Tian Tian, the UK’s only female giant panda, was artificially inseminated at the end of March, in the hope that she would produce a cub.
Since arriving at Edinburgh Zoo in 2011, Tian Tian has been naturally mated once and artificially inseminated six times.
She was brought to the zoo with a male panda, Yang Guang, as part of a conservation breeding programme for the species, which was at that time classed as ‘endangered’ by the World Wildlife Fund.
But after years of failed attempts the breeding programme between Yang Guang and Tian Tian was suspended last year.
Yang Guang had both testicles removed in November 2018 after tumours were discovered by keepers.
Charlotte MacDonald, RZSS Director of Conservation and Living Collections said: “Tian Tian was artificially inseminated at the end of March and we now know this was not successful.
“Giant panda breeding is an incredibly complex, unpredictable process and we will continue to share our research with our colleagues in China. It is too soon to say what any next steps will be.”

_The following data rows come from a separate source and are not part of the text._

Lemma watch_step_other node op w :
  watch_touches node op = false →
  wd_kill_grace (watch_step op w).1 = wd_kill_grace w ∧
  ∀ times, to_send node (wd_kill_grace w) (wd_rungs w !! node) (polls [op] ++ times) =
    filter (λ p, es_node p.2 = node) (watch_step op w).2 ++ to_send node (wd_kill_grace w) (wd_rungs (watch_step op w).1 !! node) times.
Proof.
  destruct op as [n g now grace|n g|now]; cbn [watch_touches]; intros Hn; (split; [|intros times]); try done.
  - apply bool_decide_eq_false in Hn. cbn. by rewrite lookup_insert_ne.
  - cbn. unfold wd_disarm_generation. destruct (wd_rungs w !! n) as [r|]; [by destruct (_ =? _)|done].
  - apply bool_decide_eq_false in Hn. cbn. unfold wd_disarm_generation. destruct (wd_rungs w !! n) as [r|]; [|done].
    destruct (_ =? _); [|done]. cbn. by rewrite lookup_delete_ne.
  - change (polls [WatchPoll now] ++ times) with (now :: times). rewrite to_send_poll. cbn [watch_step fst snd].
    rewrite wd_expired_rung. f_equal.
    assert (∀ l : list Escalation, filter (λ p, es_node p.2 = node) (pair now <$> l) = pair now <$> filter (λ e, es_node e = node) l) as ->.
    { intros l. induction l as [|e l IH]; [done|]. rewrite fmap_cons, !filter_cons. cbn [fst snd]. destruct (decide (es_node e = node)); cbn; by rewrite IH. }
    rewrite wd_expired_of. destruct (wd_rungs w !! node) as [r|]; [|done]. by destruct (now <? rg_at r).
Qed.

Lemma watch_run_sends node ops w :
  Forall (λ op, watch_touches node op = false) ops →
  filter (λ p, es_node p.2 = node) (watch_run ops w) = to_send node (wd_kill_grace w) (wd_rungs w !! node) (polls ops).
Proof.
  intros Hops. revert w. induction Hops as [|op ops Hop _ IH]; intros w; cbn [watch_run].
  { by destruct (wd_rungs w !! node). }
  destruct (watch_step_other node op w Hop) as (Hk & Hs).
  change (op :: ops) with ([op] ++ ops). unfold polls. rewrite omap_app. fold (polls [op]). fold (polls ops). rewrite Hs.
  rewrite filter_app, IH. by rewrite Hk.
Qed.

(** C19. A node that was told to stop and is left alone is sent SIGTERM at the
    first look at the clock after its grace period, exactly once, then SIGKILL at
    the first look after the kill grace, exactly once, then nothing; both stamped
    with the incarnation that was told to stop, and whatever happens to other
    nodes' ladders in the meantime. *)
Theorem ladder_climbs_once (node : str) (generation now grace : N) (w : FinishWatchdogSet) (ops : list WatchOp) :
  Forall (λ op, watch_touches node op = false) ops →
  filter (λ p, es_node p.2 = node) (watch_run ops (arm_with_grace node generation now grace w)) =
  match first_from (now + grace) (polls ops) with
  | None => []
  | Some (t, later) =>
      (t, mkEscalation node generation Terminate) ::
      match first_from (t + wd_kill_grace w) later with
      | None => []
      | Some (t', _) => [(t', mkEscalation node generation Kill)]
      end
  end.
Proof. intros Hops. rewrite watch_run_sends by done. cbn. by rewrite lookup_insert_eq. Qed.

Lemma ladder_climbs_once_witness :
  filter (λ p, es_node p.2 = lit "straggler")
    (watch_run [WatchPoll 14; WatchArm (lit "other") 0 14 1; WatchPoll 15; WatchPoll 16; WatchDisarm (lit "other") 0; WatchPoll 20; WatchPoll 30]
       (arm_with_grace (lit "straggler") 3 0 15 (watchdogs_new 15 5))) =
  [(15, mkEscalation (lit "straggler") 3 Terminate); (20, mkEscalation (lit "straggler") 3 Kill)].
Proof. rewrite (ladder_climbs_once (lit "straggler") 3 0 15) by (repeat constructor). reflexivity. Defined.
(* ===== verification/DaemonLaws.v ===== *)
(** * What the daemon's supervision guarantees

    The theorems on [Daemon.v]: a node that was told to stop is never started
    again by the daemon itself ([stopped_nodes_stay_down]); SIGTERM goes only to
    processes whose incarnation was told to stop ([only_stopped_incarnations_are_terminated]);
    no run is declared over while a node's result is missing
    ([finished_runs_report_every_node]).

    The first two are proved from one decomposition of the handlers into small
    steps ([micro]), each of which changes little; what the steps of an event may
    do depends on the event. *)

From Stdlib Require Import Lia.
From stdpp Require Import base tactics list gmap strings numbers sorting relations.
From S2P Require Import Prelude Text Utf8 Ordered Supervise Daemon.

Open Scope N_scope.

(** ** The primitives *)

Lemma node_of_update_node df nd f d df' nd' :
  node_of (update_node df nd f d) df' nd' =
  if decide (df = df' ∧ nd = nd') then f <$> node_of d df nd else node_of d df' nd'.
Proof.
  unfold update_node, update_dataflow. destruct (d_dataflows d !! df) as [s|] eqn:Hs.
  - assert (node_of d df nd = ds_nodes s !! nd) as Hnode by (unfold node_of; by rewrite Hs). rewrite Hnode.
    destruct (decide (df = df')) as [<-|Hdf]; [|rewrite decide_False by naive_solver; unfold node_of; cbn; by rewrite lookup_insert_ne].
    unfold node_of. cbn. rewrite lookup_insert_eq, Hs. cbn.
    destruct (ds_nodes s !! nd) as [n|] eqn:Hn; cbn; (destruct (decide (nd = nd')) as [<-|Hnd]; [rewrite decide_True by done|rewrite decide_False by naive_solver]).
    + by rewrite lookup_insert_eq.
    + by rewrite lookup_insert_ne.
    + done.
    + done.
  - destruct (decide _) as [[<- <-]|]; [|done]. unfold node_of. by rewrite Hs.
Qed.

Lemma node_of_update_dataflow df f d df' nd' :
  (∀ s, ds_nodes (f s) = ds_nodes s) → node_of (update_dataflow df f d) df' nd' = node_of d df' nd'.
Proof.
  intros Hf. unfold node_of, update_dataflow. destruct (d_dataflows d !! df) as [s|] eqn:Hs; [|done]. cbn.
  destruct (decide (df = df')) as [<-|]; [rewrite lookup_insert_eq|by rewrite lookup_insert_ne]. rewrite Hs. cbn. by rewrite Hf.
Qed.
Lemma session_create base o w :
  faults w = [] → encodable (header_of o) →
  ∃ w' r, create cpu base o w = (w', Ok r) ∧ session base o w' r [] [].
Proof.
  intros Hf Hh. unfold create.
  assert ((if rotation_enabled (wo_rotation o) then segment_path base 1 else base) = path_of base o 0) as -> by done.
  rewrite sbind_eq, open_for_write_calm by done.
  destruct (instant_now_calm (set_file (path_of base o 0) [] w)) as (w1 & t & Et & Ew & Ef).
  rewrite sbind_eq, Et.
  destruct (write_header_step w1 (mkWriter base o 1 (path_of base o 0) (mkBuf (path_of base o 0) []) 0 [] t [] false))
    as (w2 & r2 & E2 & Hrec & (Sb & So & Ss & Sp) & Hc & _);
    [by rewrite Ef|done|by rewrite Ew; cbn; rewrite lookup_insert_eq|done..|].
  rewrite E2. exists w2, r2. split; [done|]. by split.
Qed.

Lemma session_finish base o w r parts es :
  session base o w r parts es → recordable cpu (header_of o) es →
  let paths := path_of base o <$> seq 0 (length (parts ++ [es])) in
  ∃ w' r', finish cpu (w, r) = ((w', r'), Ok paths) ∧ faults w' = [] ∧ NoDup paths ∧
    wr_finished r' = true ∧
    Forall2 (finished_file w' o) paths (parts ++ [es]).
Proof.
  intros [Hrec Hb Ho Hs Hp Hc Hf Hone] Hrd paths. pose proof Hrec as [_ _ _ _ _ Hn].
  destruct (finalize_step w r es Hrec) as (w1 & r1 & E1 & _ & Hc1 & _ & _ & Hf1 & Hw1); [by rewrite Ho|].
  unfold finish. rewrite sbind_eq. unfold the_writer at 1, gets at 1. cbn [snd]. rewrite Hn.
  rewrite sbind_eq, sbind_eq, E1. unfold update, modify. cbn [fst snd]. unfold the_writer, gets.
  cbn [snd wr_completed_files set_finished]. rewrite Hc1, Hc, Hp.
  assert ((path_of base o <$> seq 0 (length parts)) ++ [path_of base o (length parts)] = paths) as ->.
  { unfold paths. rewrite length_app, seq_app, fmap_app. done. }
  exists w1, (set_finished true r1). split_and!; [done|done| |done|].
  - destruct (rotation_enabled (wo_rotation o)) eqn:Er.
    + apply NoDup_fmap_2_strong; [|apply NoDup_seq]. intros i j _ _. by apply path_of_inj.
    + specialize (Hone eq_refl). subst parts. unfold paths. cbn. apply NoDup_singleton.
  - rewrite Hp, Ho in Hw1. unfold paths. rewrite length_app, seq_app, fmap_app.
    apply Forall2_app; [by eapply finished_elsewhere|]. constructor; [|constructor].
    unfold finished_file. rewrite Hw1. cbn. by rewrite lookup_insert_eq.
Qed.
End writing.

(** ** Failing writes *)

Section failing.
Context (cpu : Cpu) (Hcpu : cpu_ok cpu) `{OxiArcLaws} `{!ZstdBytes} `{RecCodecLaws}.

Definition with_faults (fs : list (option nat)) (w : World) : World :=
  mkWorld (files w) fs (clock w) (ticks w).

Lemma write_out_fault p bytes file k fs w :
  files w !! p = Some file → (k < length bytes)%nat →
  write_out p bytes (with_faults (Some k :: fs) w) =
    (set_file p (file ++ take k bytes) (with_faults fs w), drop k bytes, false).
Proof.
  intros Hp Hk. unfold write_out, next_fault. cbn [faults with_faults files clock ticks].
  destruct (Nat.ltb_spec k (length bytes)); [|lia]. cbn [files]. by rewrite Hp.
Qed.

Lemma write_all_fault bytes p file k fs w r :
  (k < length bytes)%nat → wr_file r = mkBuf p [] → files w !! p = Some file →
  ∃ rest context, write_all bytes (with_faults (Some k :: fs) w, r) =
    ((set_file p (file ++ take k bytes) (with_faults fs w), set_wfile (mkBuf p rest) r), Err (Io context)).
Proof.
  intros Hk Hb Hp. unfold write_all. rewrite sbind_eq. unfold on_file at 1. cbn [fst snd].
  rewrite Hb. unfold buf_write_all, spare_capacity. cbn [fst snd bw_buf length].
  change (BUF_CAPACITY - N.of_nat 0) with BUF_CAPACITY.
  destruct (N.ltb_spec (N.of_nat (length bytes)) BUF_CAPACITY) as [Hl|Hl].
  - unfold push_buf, modify. cbn [map_err fst snd bw_path bw_buf app]. rewrite sbind_eq.
    unfold on_file at 1, flush_buf. cbn [fst snd wr_file set_wfile bw_buf bw_path].
    destruct bytes as [|b bytes]; [cbn in Hk; lia|]. rewrite (write_out_fault _ _ file) by done.
    by do 2 eexists.
  - set (w1 := with_faults (Some k :: fs) w).
    assert ((if BUF_CAPACITY <? N.of_nat (length bytes) then flush_buf else ret tt) (w1, mkBuf p []) =
      ((w1, mkBuf p []), Ok tt)) as E by (by destruct (_ <? _)).
    rewrite sbind_eq, E. destruct (N.leb_spec BUF_CAPACITY (N.of_nat (length bytes))); [|lia].
    cbn [fst snd bw_path]. unfold w1. rewrite (write_out_fault _ _ file) by done.
    by do 2 eexists.
Qed.
Definition insert_route (route : RouteId) (window : N) (confirmed : bool) : M loc :=
  m <- gets (λ m, m) ;;
  let table := routes (ms_state m) in
  if bool_decide (is_Some (table !! route)) then fail (DuplicateRoute route)
  else if N.leb (me_max_routes (ms_env m)) (N.of_nat (size table))
  then fail (RouteLimitReached (me_max_routes (ms_env m)))
  else
    let l := next_loc (ms_store m) in
    let receiver := channel (N.max window 1) in
    let permits := sem_new (N.max (route_queue_depth (config m)) 1) in
    modify (with_store (λ s, mkStore (<[l := receiver]> (chans s)) (<[l := permits]> (sems s))
                               (accepts s) (l + 1))) ;;
    modify (with_state (set_entry route
      (mkEntry [] window window 0 l (codec (me_compression (ms_env m))) confirmed))) ;;
    modify (with_state (λ s, set_order (order s ++ [route]) s)) ;;
    modify (with_counters record_route_opened) ;;
    ret l.

(** A receiver is dropped: by the application, or with a failure. *)
Definition drop_receiver_at (l : loc) (m : MuxShared) : MuxShared :=
  with_store (λ s, match chans s !! l with Some c => set_chan l (drop_receiver c) s | None => s end) m.

Definition or_drop {A} (l : loc) (op : M A) : M A := λ m,
  match op m with
  | (m, Ok a) => (m, Ok a)
  | (m, Err e) => (drop_receiver_at l m, Err e)
  end.

Definition open_route (route : RouteId) (descriptor : list N) : M OpenedRoute :=
  ensure_open ;;
  window <- gets (λ m, initial_window_frames (config m)) ;;
  l <- insert_route route window true ;;
  let body := open_encode_into (mkOpen window descriptor) [] in
  let payload := build_payload (mkMuxHeader RouteOpen route) body in
  frame <- or_drop l (check_payload (bytes_len payload) ;; wire (frame_new PeerEvent EMPTY payload)) ;;
  modify (push_control (outbound_control frame)) ;;
  c <- gets (λ m, codec (me_compression (ms_env m))) ;;
  ret (mkOpened route l c).

(** Takes a route off the table; its queue is dropped with it. *)
Definition remove_route (route : RouteId) (m : MuxShared) : option MuxShared :=
  match routes (ms_state m) !! route with
  | None => None
  | Some entry =>
      let m := with_state (λ s, set_order (filter (λ r, r ≠ route) (order s))
                                  (set_routes (delete route (routes s)) s)) m in
      Some (with_counters record_route_closed (drop_items (re_queue entry) m))
  end.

Tian Tian and Yang Guang are on loan to Edinburgh zoo from their native China for ten years from 2011, for an annual fee of around £600,000.
Tian Tian previously gave birth to twin cubs in China, but so far all breeding attempts at Edinburgh zoo have failed.
There have been several announcements that Tian Tian is pregnant, followed just weeks later by the devastating news that this is no longer the case.
Pandas can re-absorb a foetus during pregnancy, despite having been pregnant until that point.
In 2013, 2014 and 2015 it was believed that Tian Tian was pregnant, but the pregnancy did not carry to full term.
In 2017 it was announced that Tian Tian was pregnant after secret emails from Edinburgh Zoo’s director of giant pandas to the Scottish government were leaked to the press.
Tian Tian’s fertility has captured the national interest as the cub would be the first giant panda ever to be born in the UK.